__THE PROBLEM__: Search the records for lines with the word "supers" and copy each match.

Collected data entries
_ _ _ _ _

(* ===== verification/InodeContract.v ===== *)
(** inode.c against the view of a device: [rw_inode] writes an inode to its place
    on the disk and reads it from there, and [get_inode] gives the inode to its
    callers through the table in memory. *)

From S2P Require Import Prelude Machine State Monad Utility SuperTable Cache CacheInv DiskView Flush CacheSpec CacheContract Bitmap BitmapSpec Inode InodeSpec.

Section contract.
Context {cfg : Config} {krn : Kernel} {dk : Disk}.
Implicit Types (s : st) (t : tables) (x : super_block) (r : inode).

(** * The tables the cache depends on *)

Record same_devices (t t' : tables) : Prop := {
  sd_supers : supers t' = supers t;
  sd_dmaps : dmaps t' = dmaps t
}.

Lemma same_devices_geometry t t' : same_devices t t' → same_geometry t t'.
Proof. intros [E1 E2]. split; [|done]. intros dev. unfold dev_bs. by rewrite E1. Qed.

Lemma view_devices t t' k l dev blk :
  same_devices t t' → view t' k l dev blk = view t k l dev blk.
Proof. intros H. by apply view_geometry, same_devices_geometry. Qed.

Lemma addressable_devices t t' dev blk :
  same_devices t t' → addressable t dev blk → addressable t' dev blk.
Proof. intros H. by apply addressable_geometry, same_devices_geometry. Qed.

Lemma cache_ok_devices t t' D s s' :
  cache_ok t D s → same_devices t t' → tabs s' = t' → cache s' = cache s → kern s' = kern s →
  cache_ok t' D s'.
Proof. intros H Hd. by apply (cache_ok_geometry t), same_devices_geometry. Qed.

(** * The place of an inode *)

Definition first_inode_block (x : super_block) : Z := s_imap_blocks x + s_zmap_blocks x + 2.

Record inode_place (t : tables) (D : Z → Prop) (dev : Z) (sp : nat) (x : super_block) (num : Z) : Prop := {
  ip_dev : D dev;
  ip_super : find_super dev (supers t) = Some (sp, x);
  ip_per : s_inodes_per_block x = per_block x;
  ip_num : 0 < num < 2 ^ 32;
  ip_first : 0 ≤ first_inode_block x;
  ip_addr : addressable t dev (first_inode_block x + (num - 1) / per_block x)
}.

(** What the clients see of the devices of a state. *)
Definition dview (s : st) (dev blk : Z) : list Z := view (tabs s) (kern s) (bufs (cache s)) dev blk.

(** The inode as the clients of the cache see it on the disk. *)
Definition disk_inode (s : st) (dev : Z) (x : super_block) (num : Z) (r : inode) : option inode :=
  inode_image x num (dview s dev (inode_block x num)) r.

Section place.
Context (t : tables) (D : Z → Prop) (dev : Z) (sp : nat) (x : super_block).
Hypothesis HD : disks t D.

Lemma ip_bs num :
  inode_place t D dev sp x num →
  dev_bs t dev = s_block_size x ∧ MIN_BLOCK_SIZE ≤ s_block_size x ≤ MAX_BLOCK_SIZE.
Proof using HD.
  intros Hip.
  assert (dev_bs t dev = s_block_size x) as E by (unfold dev_bs; by rewrite (ip_super _ _ _ _ _ _ Hip)).
  split; [done|]. rewrite <- E. by apply (disks_ok _ _ HD), Hip.
Qed.

Lemma ip_per_pos num : inode_place t D dev sp x num → 0 < per_block x.
Proof using HD.
  intros Hip. destruct (ip_bs _ Hip) as (_ & Hmin & _). unfold MIN_BLOCK_SIZE in Hmin.
  unfold per_block, V1_INODES_PER_BLOCK, V2_INODES_PER_BLOCK. case_match; zlia.
Qed.

Lemma ip_block num :
  inode_place t D dev sp x num →
  inode_block x num = first_inode_block x + (num - 1) / per_block x ∧
  addressable t dev (inode_block x num) ∧ 0 ≤ inode_block x num < 2 ^ 32.
Proof using HD.
  intros Hip. pose proof (ip_per_pos _ Hip) as Hper. destruct (ip_bs _ Hip) as (Ebs & Hmin & Hmax).
  unfold MIN_BLOCK_SIZE in Hmin. destruct Hip as [_ _ Eper Hnum Hfirst [Ha1 Ha2]]. rewrite Ebs in Ha2.
  assert (0 ≤ (num - 1) / per_block x) by (apply Z.div_pos; lia).
  assert (inode_block x num = first_inode_block x + (num - 1) / per_block x) as E.
  { unfold inode_block. rewrite Eper, (u32_id (num - 1)) by lia.
    unfold first_inode_block in *. rewrite (u32_id (_ + 2)) by nia. rewrite u32_id; [lia|nia]. }
  split; [done|]. rewrite E. split; [split; [done|by rewrite Ebs]|]. split; [done|nia].
Qed.

(** Different inodes of the file system are apart. *)
Lemma ip_apart num num' :
  inode_place t D dev sp x num → inode_place t D dev sp x num' → num' ≠ num →
  inode_block x num' = inode_block x num →
  (inode_off x num' + inode_size x ≤ inode_off x num ∨
   inode_off x num + inode_size x ≤ inode_off x num')%nat.
Proof using HD.
  intros Hip Hip' Hne Hblk. pose proof (ip_per_pos _ Hip) as Hper.
  assert ((num' - 1) / per_block x = (num - 1) / per_block x) as Hq.
  { destruct (ip_block _ Hip) as (E & _), (ip_block _ Hip') as (E' & _). lia. }
  pose proof (ip_num _ _ _ _ _ _ Hip). pose proof (ip_num _ _ _ _ _ _ Hip').
  assert ((num' - 1) mod per_block x ≠ (num - 1) mod per_block x) as Hm.
  { intros Hm. apply Hne. pose proof (Z.div_mod (num' - 1) (per_block x)).
    pose proof (Z.div_mod (num - 1) (per_block x)). nia. }
  pose proof (Z.mod_pos_bound (num' - 1) (per_block x) Hper).
  pose proof (Z.mod_pos_bound (num - 1) (per_block x) Hper).
  unfold per_block, inode_off, inode_size, v1_inode_off, v2_inode_off, V1_INODE_SIZE, V2_INODE_SIZE in *.
  rewrite !u32_id by lia. case_match; lia.
Qed.
End place.

(** * [rw_inode] *)

(** The inode table with the slot [rip] changed. *)
Definition with_inode (rip : nat) (r : inode) (t : tables) : tables :=
  t <| inodes ::= λ l, <[rip := r]> l |>.

Lemma with_inode_devices rip r t : same_devices t (with_inode rip r t).
Proof. by split. Qed.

_ _ _ _ _

__WRITTEN ANSWER__:
  sd_supers : supers t' = supers t;
  ip_super : find_super dev (supers t) = Some (sp, x);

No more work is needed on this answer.